Basically, the second order to me really boils down to this: AI generated content isn’t really a ‘brand’. Good writing shops tend to build a following with their writers and expectations with their editors. The writing, investigative, and editorial bent of a house is essentially what makes a shop. See The Economist and The New Yorker as examples. In other places, a lot of niche shops are selling personality as much as product with youtube, podcasts, and others.
Yep. This is why I’ve been a paying subscriber to Ars Technica for over a decade. You’re exactly correct. Ditto with NPR.

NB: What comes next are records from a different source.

(* ===== verification/VmmInv.v ===== *)
(** The page tables in physical memory: the arithmetic of page table entries and of the
    indices of a virtual address, which page holds which table, and what each access
    through the recursive mapping reads and writes. *)

From S2P Require Import Prelude Frames Vmm.

(** ** Flags *)

Lemma has_lor a b k : has (Z.lor a b) k = has a k || has b k.
Proof.
  unfold has. rewrite Z.land_lor_distr_l. destruct (Z.land a k =? 0) eqn:Ea, (Z.land b k =? 0) eqn:Eb; simpl;
    repeat match goal with H : (_ =? _) = true |- _ => apply Z.eqb_eq in H as -> | H : (_ =? _) = false |- _ => apply Z.eqb_neq in H end.
  - reflexivity.
  - rewrite Z.lor_0_l. apply negb_true_iff, Z.eqb_neq. auto.
  - rewrite Z.lor_0_r. apply negb_true_iff, Z.eqb_neq. auto.
  - apply negb_true_iff, Z.eqb_neq. intros [? ?]%Z.lor_eq_0_iff. auto.
Qed.

Lemma has_land a k k' : has (Z.land a k) k' = has a (Z.land k k').
Proof. unfold has. rewrite Z.land_assoc. reflexivity. Qed.

(** The address of a frame has no bits below 12. *)
Lemma land_frame f k : 0 <= k < 4096 -> Z.land (f * 4096) k = 0.
Proof.
  intros Hk. apply Z.bits_inj'. intros n Hn. rewrite Z.land_spec, Z.bits_0.
  change 4096 with (2 ^ 12) in *. rewrite <- Z.shiftl_mul_pow2 by lia.
  destruct (Z.lt_ge_cases n 12) as [Hlt|Hge].
  - rewrite Z.shiftl_spec_low by lia. reflexivity.
  - replace k with (k mod 2 ^ 12) by (apply Z.mod_small; lia). rewrite Z.mod_pow2_bits_high by lia. apply andb_false_r.
Qed.

Lemma has_frame f k : 0 <= k < 4096 -> has (f * 4096) k = false.
Proof. intros. unfold has. rewrite land_frame by auto. reflexivity. Qed.

Lemma has_frame_nx f : 0 <= f < 1048576 -> has (f * 4096) X86_PTE_NX = false.
Proof.
  intros Hf. unfold has. apply negb_false_iff, Z.eqb_eq, Z.bits_inj'. intros n Hn. rewrite Z.land_spec, Z.bits_0.
  change X86_PTE_NX with (2 ^ 63). destruct (Z.eq_dec n 63) as [->|].
  - replace (f * 4096) with ((f * 4096) mod 2 ^ 32) by (apply Z.mod_small; lia). rewrite Z.mod_pow2_bits_high by lia. reflexivity.
  - rewrite Z.pow2_bits_false by lia. apply andb_false_r.
Qed.

Lemma land_window f lo n : 0 <= lo -> 0 <= f < 2 ^ n -> Z.land (f * 2 ^ lo) (Z.ones n * 2 ^ lo) = f * 2 ^ lo.
Proof.
  intros Hl Hf. assert (0 <= n) by (destruct (Z.lt_ge_cases n 0); [rewrite Z.pow_neg_r in Hf by lia; lia|lia]).
  rewrite <- !Z.shiftl_mul_pow2 by lia. rewrite <- Z.shiftl_land, Z.land_ones by lia. rewrite Z.mod_small; auto.
Qed.

Lemma hw_frame_addr f : 0 <= f < 1048576 -> hw_frame (f * 4096) = f * 4096.
Proof. intros. apply (land_window f 12 40); lia. Qed.
Lemma entry_frame_addr f : 0 <= f < 1048576 -> entry_frame (f * 4096) = f * 4096.
Proof. intros. apply (land_window f 12 20); lia. Qed.

Lemma hw_frame_lor a b : hw_frame (Z.lor a b) = Z.lor (hw_frame a) (hw_frame b).
Proof. apply Z.land_lor_distr_l. Qed.
Lemma entry_frame_lor a b : entry_frame (Z.lor a b) = Z.lor (entry_frame a) (entry_frame b).
Proof. apply Z.land_lor_distr_l. Qed.

(** A word of flags only. *)
Definition flags_only (x : Z) : Prop := hw_frame x = 0 /\ entry_frame x = 0.

Lemma flags_only_lor a b : flags_only a -> flags_only b -> flags_only (Z.lor a b).
Proof. intros [A1 A2] [B1 B2]. split; [rewrite hw_frame_lor, A1, B1|rewrite entry_frame_lor, A2, B2]; reflexivity. Qed.

Lemma hw_frame_entry f x : 0 <= f < 1048576 -> flags_only x -> hw_frame (Z.lor (f * 4096) x) = f * 4096.
Proof. intros Hf [E _]. rewrite hw_frame_lor, E, hw_frame_addr by auto. apply Z.lor_0_r. Qed.
Lemma entry_frame_entry f x : 0 <= f < 1048576 -> flags_only x -> entry_frame (Z.lor (f * 4096) x) = f * 4096.
Proof. intros Hf [_ E]. rewrite entry_frame_lor, E, entry_frame_addr by auto. apply Z.lor_0_r. Qed.

Section flags.
Context {S : Type} {FA : FrameAlloc S}.
Implicit Types v : vm S.

Lemma flags_only_x86 v fl : flags_only (vmm_flags_to_x86 v fl).
Proof. unfold vmm_flags_to_x86. repeat (case_match; try (split; reflexivity)). Qed.

Lemma has_x86 v fl :
  has (vmm_flags_to_x86 v fl) X86_PTE_PRESENT = has fl VMM_FLAG_PRESENT /\
  has (vmm_flags_to_x86 v fl) X86_PTE_RW = has fl VMM_FLAG_RW /\
  has (vmm_flags_to_x86 v fl) X86_PTE_USER = has fl VMM_FLAG_USER /\
  has (vmm_flags_to_x86 v fl) X86_PTE_COW = has fl VMM_FLAG_COW /\
  has (vmm_flags_to_x86 v fl) X86_PTE_NX = has fl VMM_FLAG_NX && v_nxe v.
Proof. unfold vmm_flags_to_x86. repeat (case_match; try (repeat split; reflexivity)). Qed.
End flags.

(** ** Indices *)

Lemma pdpt_index_div va : 0 <= va < 4294967296 -> pae_pdpt_index va = va / 1073741824.
Proof.
  intros H. unfold pae_pdpt_index. rewrite Z.shiftr_div_pow2 by lia. change 3 with (Z.ones 2). rewrite Z.land_ones by lia.
  change (2 ^ 30) with 1073741824. change (2 ^ 2) with 4. apply Z.mod_small.
  split; [apply Z.div_pos; lia|apply Z.div_lt_upper_bound; lia].
Qed.
Lemma pd_index_div va : pae_pd_index va = va / 2097152 mod 512.
Proof. unfold pae_pd_index. rewrite Z.shiftr_div_pow2 by lia. change 511 with (Z.ones 9). rewrite Z.land_ones by lia. reflexivity. Qed.
Lemma pt_index_div va : pae_pt_index va = va / 4096 mod 512.
Proof. unfold pae_pt_index. rewrite Z.shiftr_div_pow2 by lia. change 511 with (Z.ones 9). rewrite Z.land_ones by lia. reflexivity. Qed.

(** The page number, the slot of its page table among those of the user half. *)
Definition vpn (va : Z) : Z := va / 4096.
Definition user_va (va : Z) : Prop := 0 <= va < 3221225472.

Lemma va_indices va : user_va va ->
  0 <= pae_pdpt_index va < 3 /\ 0 <= pae_pd_index va < 512 /\ 0 <= pae_pt_index va < 512 /\
  vpn va / 512 = pae_pdpt_index va * 512 + pae_pd_index va /\ vpn va mod 512 = pae_pt_index va /\
  vpn va = (pae_pdpt_index va * 512 + pae_pd_index va) * 512 + pae_pt_index va /\ 0 <= vpn va < 786432.
Proof. unfold user_va, vpn. intros H. rewrite pdpt_index_div, pd_index_div, pt_index_div by lia. Z.to_euclidean_division_equations. lia. Qed.

(** The address of a page from its indices, as [vmm_as_clone_user_cow] builds it. *)
Lemma lor_shift a b n : 0 <= n -> 0 <= b < 2 ^ n -> Z.lor (Z.shiftl a n) b = a * 2 ^ n + b.
Proof.
  intros Hn Hb. rewrite <- Z.shiftl_mul_pow2 by lia. symmetry. apply Z.add_nocarry_lor.
  apply Z.bits_inj'. intros k Hk. rewrite Z.land_spec, Z.bits_0. destruct (Z.lt_ge_cases k n).
  - rewrite Z.shiftl_spec_low by lia. reflexivity.
  - replace b with (b mod 2 ^ n) by (apply Z.mod_small; lia). rewrite Z.mod_pow2_bits_high by lia. apply andb_false_r.
Qed.

Lemma clone_va pi di ti : 0 <= pi < 3 -> 0 <= di < 512 -> 0 <= ti < 512 ->
  Z.lor (Z.lor (Z.shiftl pi 30) (Z.shiftl di 21)) (Z.shiftl ti 12) = ((pi * 512 + di) * 512 + ti) * 4096.
Proof.
  intros Hp Hd Ht. rewrite <- Z.lor_assoc. rewrite (Z.shiftl_mul_pow2 ti) by lia.
  rewrite (lor_shift di) by (try change (2 ^ 21) with 2097152; change (2 ^ 12) with 4096; lia).
  rewrite lor_shift by (change (2 ^ 21) with 2097152; change (2 ^ 12) with 4096; change (2 ^ 30) with 1073741824; lia).
  change (2 ^ 21) with 2097152; change (2 ^ 12) with 4096; change (2 ^ 30) with 1073741824. lia.
Qed.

These companies planning to become unnecessary middlemen between you and ChatGPT seem to be kind of short sighted. If you’re not providing your own (often stupid) insight then what do you really provide beyond writing prompts and saving the result on your site.
The fact that I can open up ChatGPT right now and say "Write a Kotaku article about why Tetris is racist" and get a 100% believable result out of it should be a sign that they've been replaceable for a while now.
I’m just waiting until these models get completely unraveled by training on output. The more people use generative AI to make stuff online, the more useless the internet is as a data source.